Data excerpts:
>>>>

(* ===== verification/EndToEnd.v ===== *)
(** * EndToEnd: the stream example, both ends on one loop

    The main functions of [examples/tcp_example.cpp] and
    [examples/unix_example.cpp]: a server with the register callbacks, a client of
    it, and one loop that runs both.  The server is the one of [Sessions], with
    any other clients too; the client is [StreamClient], connected by the main
    function, with nothing registered for errors and disconnections; the network
    carries bytes from what the kernel accepted of one end to what the other end
    reads, some at a time; and both threads of the loop run as in [Executors].
    The lives of the server and of the client are the main function's: they end
    together.  The theorem is what the program prints. *)

From S2P Require Import Prelude Events StreamBuffer LoopFd LoopIo LoopHeavy Channel InetAddr StreamIo.
From S2P Require Import Executors StreamLoops StreamSession StreamServer Sessions StreamClient StreamGrows.
From S2P Require Import TcpUnix Framing Examples Served SessionsServed.

(** What the server and its client are given; the network brings the next bytes
    of one end to the other. *)
Inductive both_input (K : Type) :=
| OnServer (x : hub_input K)
| OnClient (o : client_op)
| ToServer (n : nat)
| ToClient (n : nat).
Arguments OnServer {K} x.
Arguments OnClient {K} o.
Arguments ToServer {K} n.
Arguments ToClient {K} n.

(** A frame of a session of the server, or of the client. *)
Definition both_output : Type := (nat * list byte) + list byte.

Definition lefts (os : list both_output) : list (nat * list byte) :=
  omap (fun o => match o with inl x => Some x | inr _ => None end) os.
Definition rights (os : list both_output) : list (list byte) :=
  omap (fun o => match o with inl _ => None | inr f => Some f end) os.
Definition on_server {K} (xs : list (both_input K)) : list (hub_input K) :=
  omap (fun x => match x with OnServer x => Some x | _ => None end) xs.
Definition client_sends {K} (xs : list (both_input K)) : list (list byte) :=
  omap (fun x => match x with OnClient (OpSend d) => Some d | _ => None end) xs.
Lemma multicast_example_witness :
  exists early late out,
    (NodeJoin demo_mgroup ∈ snd <$> log demo_node_run ->
      joined_group ∈ members (dkern (object demo_node_run)) (dgram_fd demo_node) \/
      exists e, e ∈ syslog_ (object demo_node_run)) /\
    queued (dkern demo_node) (dgram_fd demo_node) ++ node_arrivals (snd <$> log demo_node_run) =
      (early ++ late) ++ queued (dkern (object demo_node_run)) (dgram_fd demo_node) /\
    early `prefix_of` queued (dkern demo_node) (dgram_fd demo_node) ++
      node_arrivals (before_cb (snd <$> log demo_node_run)) /\
    world demo_node_run `prefix_of` omap (line_of (AS := demo_names)) late /\
    (called demo_node_run = own (hv_posted (shv demo_node_run)) -> io_out demo_node_run = [] ->
     world demo_node_run = omap (line_of (AS := demo_names)) late) /\
    departures (dkern (object demo_node_run)) (dgram_fd demo_node) =
      departures (dkern demo_node) (dgram_fd demo_node) ++ out /\
    out `sublist_of` map (sent_to demo_mgroup) demo_beats /\ NoDup out /\
    forall t m, hv_at (shv demo_node_run) = HV_run m ->
      heavy_exe_queue_ (shv demo_node_run) !! m = Some t ->
      exists r, run_heavy (SV := demo_node_service) t m demo_node_run = Ok r.
Proof.
  apply (multicast_example (AS := demo_names) 0%nat 5%nat 1%nat demo_fresh demo_node demo_mgroup 2
    demo_beats demo_node_run).
  - vm_compute. reflexivity.
  - vm_compute. reflexivity.
  - vm_compute. reflexivity.
  - vm_compute. reflexivity.
  - exact demo_node_reachable.
  - exact demo_joins.
  - vm_compute. reflexivity.
Defined.
Fixpoint minimax_max_loop_calls (child : board -> cache_t -> option traced)
    (bd : board) (color : Z) (moves : list move)
    (best_move : option move) (max_util : value) (cache : cache_t)
  : option traced :=
  match moves with
  | [] => Some (best_move, max_util, cache, [])
  | mv :: rest =>
    let new_board := play_move bd color mv.1 mv.2 in
    match child new_board cache with
    | None => None
    | Some (_, new_util, cache1, calls1) =>
      match
        if value_ltb max_util new_util
        then minimax_max_loop_calls child bd color rest (Some mv) new_util cache1
        else minimax_max_loop_calls child bd color rest best_move max_util cache1
      with
      | None => None
      | Some (r, calls2) => Some (r, calls1 ++ calls2)
      end
    end
  end.

Fixpoint minimax_min_node_calls (fuel : nat) (bd : board) (color limit caching : Z)
    (cache : cache_t) {struct fuel} : option traced :=
  match fuel with
  | O => None
  | S fuel' =>
    match cache_hit caching cache bd with
    | Some v => Some (None, v, cache, [])
    | None =>
      let opponent := opponent_of color in
      let moves := get_possible_moves bd opponent in
      if is_leaf moves limit then
        let util := compute_utility bd color in
        Some (None, Fin util, cache_store caching cache bd (Fin util),
              [(ComputeUtility, bd, color)])
      else
        match minimax_min_loop_calls
                (fun new_board c =>
                   minimax_max_node_calls fuel' new_board color (limit - 1) caching c)
                bd opponent moves None PosInf cache with
        | None => None
        | Some (best_move, min_util, cache', calls) =>
          Some (best_move, min_util, cache_store caching cache' bd min_util, calls)
        end
    end
  end
with minimax_max_node_calls (fuel : nat) (bd : board) (color limit caching : Z)
    (cache : cache_t) {struct fuel} : option traced :=
  match fuel with
  | O => None
  | S fuel' =>
    match cache_hit caching cache bd with
    | Some v => Some (None, v, cache, [])
    | None =>
      let moves := get_possible_moves bd color in
      if is_leaf moves limit then
        let util := compute_utility bd color in
        Some (None, Fin util, cache_store caching cache bd (Fin util),
              [(ComputeUtility, bd, color)])
      else
        match minimax_max_loop_calls
                (fun new_board c =>
                   minimax_min_node_calls fuel' new_board color (limit - 1) caching c)
                bd color moves None NegInf cache with
        | None => None
        | Some (best_move, max_util, cache', calls) =>
          Some (best_move, max_util, cache_store caching cache' bd max_util, calls)
        end
    end
  end.

(** [select_move_minimax] with its calls: the move, the global [cache]
    after the call, and the calls. *)
Definition select_move_minimax_calls (fuel : nat) (bd : board)
    (color limit caching : Z) (g : global_t)
  : option (option move * global_t * list call) :=
  match minimax_max_node_calls fuel bd color limit caching ∅ with
  | None => None
  | Some (best_move, _, cache', calls) => Some (best_move, Some cache', calls)
  end.

(** The calls of the key function of [successors.sort], none when
    ordering is off. *)
Definition sort_key_calls (color ordering : Z) (successors : list (board * move))
  : list call :=
  if truthy ordering
  then map (fun successor => (ComputeUtility, successor.1, color)) successors
  else [].

Fixpoint alphabeta_min_loop_calls
    (child : board -> value -> value -> cache_t -> option traced)
    (successors : list (board * move))
    (best_move : option move) (min_util alpha beta : value) (cache : cache_t)
  : option traced :=
  match successors with
  | [] => Some (best_move, min_util, cache, [])
  | successor :: rest =>
    match child successor.1 alpha beta cache with
    | None => None
    | Some (_, new_util, cache1, calls1) =>
      let '(best_move1, min_util1) :=
        if value_ltb new_util min_util
        then (Some successor.2, new_util) else (best_move, min_util) in
      if value_leb min_util1 alpha
      then Some (best_move1, min_util1, cache1, calls1)
      else
        match alphabeta_min_loop_calls child rest best_move1 min_util1
                alpha (py_min beta min_util1) cache1 with
        | None => None
        | Some (r, calls2) => Some (r, calls1 ++ calls2)
        end
    end
  end.

Fixpoint alphabeta_max_loop_calls
    (child : board -> value -> value -> cache_t -> option traced)
    (successors : list (board * move))
    (best_move : option move) (max_util alpha beta : value) (cache : cache_t)
  : option traced :=
  match successors with
  | [] => Some (best_move, max_util, cache, [])
  | successor :: rest =>
    match child successor.1 alpha beta cache with
    | None => None
    | Some (_, new_util, cache1, calls1) =>
      let '(best_move1, max_util1) :=
        if value_ltb max_util new_util
        then (Some successor.2, new_util) else (best_move, max_util) in
      if value_leb beta max_util1
      then Some (best_move1, max_util1, cache1, calls1)
      else
        match alphabeta_max_loop_calls child rest best_move1 max_util1
                (py_max alpha max_util1) beta cache1 with
        | None => None
        | Some (r, calls2) => Some (r, calls1 ++ calls2)
        end
    end
  end.
Definition removeSpear (spearId : Z) (l : list Spear.Data) : list Spear.Data :=
  filter (fun spear => negb (Spear.id spear =? spearId)%Z) l.

Definition newAnimalOf (st : State) (randType randX : Q) (now : Z) : AnimalData.t :=
  let selectedType := selectType randType in
  let spawnX := randX - (1 # 2) in
  let spawnY := - 4 in
  let spawnZ := - 25 in
  AnimalData.mk (animalIdCounter st) selectedType (mkVec3 spawnX spawnY spawnZ) now.

(** The part of [spawnNewAnimal] below its first [if]: the pause guard
    and the spawn.  The [isPaused] it tests is the constant of the render
    that created this [spawnNewAnimal], [c_isPaused c]; the registry and
    the counter are read and written live.  [randType] and [randX] are the
    two [Math.random()] draws and [now] is [Date.now()]. *)
Definition spawnFresh (c : Closure) (randType randX : Q) (now : Z)
           (st : State) : State :=
  if c_isPaused c then st
  else
    let newAnimal := newAnimalOf st randType randX now in
    setAnimals (fun prev => prev ++ [newAnimal])
               (setAnimalIdCounter (animalIdCounter st + 1) st).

<<<<

Problem to work on:
Only lines containing the string "selectedType" are needed. Pull each of them out of the records above.

Task solution:
  let selectedType := selectType randType in
  AnimalData.mk (animalIdCounter st) selectedType (mkVec3 spawnX spawnY spawnZ) now.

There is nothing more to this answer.